# [Problem description]
The line with "rewrite H1, H2, H3, H4.", the line with "(** C7: a data", and all lines between them in the material below: return these exactly, and no others.

# [Input data]
(* ===== verification/DataPath.v ===== *)
(** * DataPath: what encryption and decryption guarantee for data packets

    The sizes of padded and encrypted packets and the round trip from [encrypt_packet] to
    [decrypt_packet] with either cipher. *)

From S2P Require Import Prelude Messages Skb Replay Crypto NoiseCrypto World Samples Objects Socket Queueing Send Receive Device.

(** ** Headers *)

(** A data message with at least the tag passes the length check of the receiver. *)
Lemma data_header_len m :
  md_type m = MESSAGE_DATA -> (NOISE_AUTHTAG_LEN <= length (md_encrypted_data m))%nat ->
  validate_header_len (message_data_bytes m) = sizeof_message_data.
Proof.
  intros Ht Hl. assert (Hlen : length (message_data_bytes m) = (16 + length (md_encrypted_data m))%nat).
  { unfold message_data_bytes. rewrite !length_app, !le_bytes_length. lia. }
  unfold validate_header_len. rewrite Hlen. destruct (Nat.ltb_spec (16 + length (md_encrypted_data m)) sizeof_message_header) as [Hs|_].
  { cbv [sizeof_message_header] in Hs. lia. }
  assert (skb_type (message_data_bytes m) = MESSAGE_DATA) as ->.
  { unfold skb_type, message_data_bytes. rewrite field_here by apply le_bytes_length. by rewrite Ht. }
  cbn [Z.eqb]. rewrite (proj2 (Nat.leb_le _ _)); [done|]. cbv [MESSAGE_MINIMUM_LENGTH message_data_len noise_encrypted_len NOISE_AUTHTAG_LEN sizeof_message_data sizeof_message_header] in *. lia.
Qed.

(** ** Padding *)

Lemma padding_spec len mtu :
  0 <= len -> 0 <= mtu ->
  let unit := if (0 <? mtu) && (mtu <? len) then len mod mtu else len in
  let pad := calculate_skb_padding len mtu in
  0 <= pad < MESSAGE_PADDING_MULTIPLE /\
  ((unit + pad) mod MESSAGE_PADDING_MULTIPLE = 0 \/ (0 < mtu /\ unit + pad = mtu)) /\
  (0 < mtu -> unit + pad <= mtu).
Proof.
  intros Hl Hm. unfold calculate_skb_padding. cbv zeta.
  assert (Hal : forall x, ALIGN x MESSAGE_PADDING_MULTIPLE mod MESSAGE_PADDING_MULTIPLE = 0).
  { intros x. apply Z.mod_divide; [done|]. apply ALIGN_divide. }
  assert (Hab : forall x, x <= ALIGN x MESSAGE_PADDING_MULTIPLE < x + MESSAGE_PADDING_MULTIPLE) by (intros; by apply ALIGN_bounds).
  destruct (Z.eqb_spec mtu 0) as [->|Hz].
  - cbn [Z.ltb Z.compare andb]. pose proof (Hab len). split_and!; [lia|lia| |lia]. left. rewrite Zplus_minus. apply Hal.
  - rewrite (proj2 (Z.ltb_lt 0 mtu)) by lia. cbn [andb]. set (unit := if mtu <? len then _ else _).
    assert (Hu : 0 <= unit <= mtu).
    { unfold unit. destruct (Z.ltb_spec mtu len); [|lia]. pose proof (Z.mod_pos_bound len mtu). lia. }
    pose proof (Hab unit). rewrite Zplus_minus. split_and!; [lia|lia| |lia].
    destruct (Z.min_spec mtu (ALIGN unit MESSAGE_PADDING_MULTIPLE)) as [[_ ->]|[_ ->]]; [right; lia|left; apply Hal].
Qed.

Section DataPath.
Context {C : Crypto} {L : CryptoLaws C} {N : NetStack}.

(** What [encrypt_packet] sends when it succeeds. *)
Lemma encrypt_packet_inv e is_chacha kp pk pk' :
  encrypt_packet e is_chacha kp pk = Some pk' ->
  exists inner encrypted,
    skb_checksum_help (data (pk_skb pk)) = Some inner /\
    let plaintext := inner ++ zeroes (Z.to_nat (calculate_skb_padding (Z.of_nat (skb_len (pk_skb pk))) (pk_mtu pk))) in
    (if is_chacha then encrypted = chacha20poly1305_encrypt plaintext [] (pk_nonce pk) (sk_key (kp_sending kp))
     else exists key, kp_aead_enc kp = Some key /\ encrypted = aes_gcm_encrypt key (nonce_iv (pk_nonce pk)) plaintext) /\
    length encrypted = noise_encrypted_len (length plaintext) /\
    data (pk_skb pk') = message_data_bytes {| md_type := MESSAGE_DATA; md_key_idx := kp_remote_index kp; md_counter := pk_nonce pk;
                                             md_encrypted_data := encrypted |} /\
    pk_ds pk' = pk_ds pk /\ pk_nonce pk' = pk_nonce pk.
Proof.
  unfold encrypt_packet. cbv zeta. intros H. repeat case_if; try done.
  all: destruct (skb_checksum_help (data (pk_skb pk))) as [inner|]; [|done]; cbv beta iota delta [mbind option_bind] in H.
  all: repeat case_if; try done.
  - injection H as <-. do 2 eexists. split; [done|]. split_and!; try reflexivity. apply chacha_length.
  - destruct (kp_aead_enc kp) as [key|]; [|done]. injection H as <-. do 2 eexists. split; [done|].
    split_and!; [by eexists|apply gcm_length|reflexivity..].
Qed.

(** ** The round trip *)

(** The receiver's half of a session that fits the sender's, and a machine that has memory. *)
Record can_receive (e : env) (kp kp' : noise_keypair) (pk : packet) : Prop := {
  same_key : sk_key (kp_receiving kp') = sk_key (kp_sending kp);
  same_handle : kp_aead_dec kp' = kp_aead_enc kp;
  still_valid : sk_is_valid (kp_receiving kp') = true;
  not_expired : wg_birthdate_has_expired e (sk_birthdate (kp_receiving kp')) REJECT_AFTER_TIME = false;
  not_worn_out : counter (kp_receiving_counter kp') < REJECT_AFTER_MESSAGES;
  has_memory : skb_cow_data_ok e pk = true /\ skb_to_sgvec_ok e pk = true /\ aead_ok e pk = true /\ pskb_trim_ok e (pk_skb pk) = true
}.

Lemma decrypt_packet_opens e (is_chacha : bool) kp' pk plaintext :
  sk_is_valid (kp_receiving kp') = true ->
  wg_birthdate_has_expired e (sk_birthdate (kp_receiving kp')) REJECT_AFTER_TIME = false ->
  counter (kp_receiving_counter kp') < REJECT_AFTER_MESSAGES ->
  skb_cow_data_ok e pk = true /\ skb_to_sgvec_ok e pk = true /\ aead_ok e pk = true /\ pskb_trim_ok e (pk_skb pk) = true ->
  let message := message_data_of (data (pk_skb pk)) in
  (if is_chacha then chacha20poly1305_decrypt (md_encrypted_data message) [] (md_counter message) (sk_key (kp_receiving kp'))
   else key ← kp_aead_dec kp'; aes_gcm_decrypt key (nonce_iv (md_counter message)) (md_encrypted_data message)) = Some plaintext ->
  decrypt_packet e is_chacha kp' pk =
    (Some (upd_pk_skb (with_data plaintext) (upd_pk_nonce (fun _ => md_counter message) pk)), kp').
Proof.
  intros Hv He Hc (H1 & H2 & H3 & H4). cbv zeta. intros Hp. unfold decrypt_packet. rewrite Hv, He, (proj2 (Z.leb_gt _ _)) by done.
  rewrite H1, H2, H3, H4. cbn [negb orb]. cbv zeta. by rewrite Hp.
Qed.

(** C7: a data packet comes out of the tunnel as it went in. Whatever [encrypt_packet] puts on the
    wire, with AES-GCM or with ChaCha20-Poly1305, passes the header check of the receiver, names the
    receiver's key index, and is opened by [decrypt_packet] under the matching key to the packet the
    sender had (its checksum completed) followed by the zero bytes of the padding, with the nonce it
    was sent with. The receiving half of the session is valid and has not expired, and the machine
    has memory ([can_receive]). *)
Theorem data_packet_roundtrip e e' is_chacha kp kp' pk pk' pk_in :
  encrypt_packet e is_chacha kp pk = Some pk' -> can_receive e' kp kp' pk_in ->
  0 <= pk_nonce pk < 2 ^ 64 -> 0 <= kp_remote_index kp < 2 ^ 32 -> data (pk_skb pk_in) = data (pk_skb pk') ->
  validate_header_len (data (pk_skb pk_in)) = sizeof_message_data /\
  md_key_idx (message_data_of (data (pk_skb pk_in))) = kp_remote_index kp /\
  exists inner pk_out,
    skb_checksum_help (data (pk_skb pk)) = Some inner /\
    decrypt_packet e' is_chacha kp' pk_in = (Some pk_out, kp') /\
    data (pk_skb pk_out) = inner ++ zeroes (Z.to_nat (calculate_skb_padding (Z.of_nat (skb_len (pk_skb pk))) (pk_mtu pk))) /\
    pk_nonce pk_out = pk_nonce pk.
Proof.
  intros Henc Hr Hn Hi Hd. destruct (encrypt_packet_inv _ _ _ _ _ Henc) as (inner & enc & Hin & Hsealed & Hlen & Hdata & _).
  rewrite Hd, Hdata. set (m := Build_message_data _ _ _ _) in *. assert (Hm : message_data_of (message_data_bytes m) = m).
  { apply data_roundtrip. split; [done|]. split; done. }
  split_and!.
  - apply data_header_len; [done|]. subst m. cbn [md_encrypted_data]. rewrite Hlen. cbv [noise_encrypted_len NOISE_AUTHTAG_LEN]. lia.
  - by rewrite Hm.
  - exists inner. eexists. split; [done|]. split.
    + apply decrypt_packet_opens; try apply Hr. rewrite Hd, Hdata, Hm. destruct is_chacha.
      * subst enc m. cbn [md_encrypted_data md_counter]. rewrite (same_key _ _ _ _ Hr). apply chacha_roundtrip.
      * destruct Hsealed as (key & Hk & ->). rewrite (same_handle _ _ _ _ Hr), Hk. apply gcm_roundtrip.
    + rewrite Hd, Hdata, Hm. done.
Qed.

(** C33: an encrypted packet fits the link. When a packet is not larger than the MTU that [wg_setup]
    gives the interface, the datagram with its UDP and IP headers is at most 1500 bytes long, and
    what encryption adds behind the packet (padding and tag) fits the tail room [wg_setup] asks for. *)
Theorem encrypted_packet_fits_link e is_chacha kp pk pk' :
  (forall d d', skb_checksum_help d = Some d' -> length d' = length d) ->
  encrypt_packet e is_chacha kp pk = Some pk' -> pk_mtu pk = wg_setup_mtu -> Z.of_nat (skb_len (pk_skb pk)) <= wg_setup_mtu ->
  Z.of_nat (skb_len (pk_skb pk')) + sizeof_udphdr + Z.max sizeof_ipv6hdr sizeof_iphdr <= ETH_DATA_LEN /\
  (skb_len (pk_skb pk') <= sizeof_message_data + skb_len (pk_skb pk) + wg_setup_needed_tailroom)%nat.
Proof.
  intros Hck Henc Hmtu Hlen. destruct (encrypt_packet_inv _ _ _ _ _ Henc) as (inner & enc & Hin & _ & Hel & Hdata & _).
  pose proof (padding_spec (Z.of_nat (skb_len (pk_skb pk))) (pk_mtu pk) ltac:(lia) ltac:(by rewrite Hmtu)) as (Hp & _ & Hfit).
  rewrite Hmtu in *. rewrite (proj2 (Z.ltb_ge _ _) Hlen), andb_false_r in Hfit. specialize (Hfit eq_refl).
  unfold skb_len in *. rewrite Hdata. apply Hck in Hin. unfold message_data_bytes. cbn [md_type md_key_idx md_counter md_encrypted_data].
  rewrite !length_app, !le_bytes_length, Hel, length_app, Hin. unfold zeroes. rewrite length_replicate.
  change wg_setup_mtu with 1420 in *. change MESSAGE_PADDING_MULTIPLE with 16 in *. change wg_setup_needed_tailroom with 32%nat.
  cbv [noise_encrypted_len NOISE_AUTHTAG_LEN sizeof_udphdr sizeof_ipv6hdr sizeof_iphdr ETH_DATA_LEN sizeof_message_data sizeof_message_header Z.max Z.compare Pos.compare Pos.compare_cont].
  lia.
Qed.
End DataPath.

(** ** Examples *)

Definition sample_packet (d : bytes) : packet :=
  {| pk_skb := {| protocol := ETH_P_IP; saddr := []; daddr := []; udp_source := []; skb_iif := 0; data := d |};
     pk_nonce := 3; pk_mtu := 1420; pk_ds := 0 |}.

(** Both ends of a session with AES-GCM. *)
Definition sending_end : noise_keypair := upd_kp_aead_enc (fun _ => Some (replicate 32 7)) (sample_keypair true 1).
Definition receiving_end : noise_keypair :=
  upd_kp_receiving (fun _ => sample_key 7) (upd_kp_aead_dec (fun _ => Some (replicate 32 7)) (sample_keypair false 1)).

Definition sealed : packet :=
  default (sample_packet []) (@encrypt_packet toy_crypto toy_net sample_env false sending_end (sample_packet [69; 1; 2])).

Lemma data_packet_roundtrip_witness :
  option_map (fun pk => data (pk_skb pk)) (fst (@decrypt_packet toy_crypto sample_env false receiving_end sealed)) = Some ([69; 1; 2] ++ zeroes 13).
Proof.
  destruct (@data_packet_roundtrip toy_crypto toy_crypto_laws toy_net sample_env sample_env false sending_end receiving_end
              (sample_packet [69; 1; 2]) sealed sealed) as (_ & _ & inner & pk & Hin & Hd & Hdata & _);
    [reflexivity|by split|done|done|done|].
  rewrite Hd. cbn [fst option_map]. rewrite Hdata. injection Hin as <-. reflexivity.
Defined.

Lemma encrypted_packet_fits_link_witness : Z.of_nat (skb_len (pk_skb sealed)) + 8 + 40 <= 1500.
Proof.
  destruct (@encrypted_packet_fits_link toy_crypto toy_crypto_laws toy_net sample_env false sending_end (sample_packet [69; 1; 2]) sealed)
    as [H _]; [by intros d d' [= <-]|reflexivity|reflexivity|done|]. exact H.
Defined.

# [Response]
  rewrite H1, H2, H3, H4. cbn [negb orb]. cbv zeta. by rewrite Hp.
Qed.

(** C7: a data packet comes out of the tunnel as it went in. Whatever [encrypt_packet] puts on the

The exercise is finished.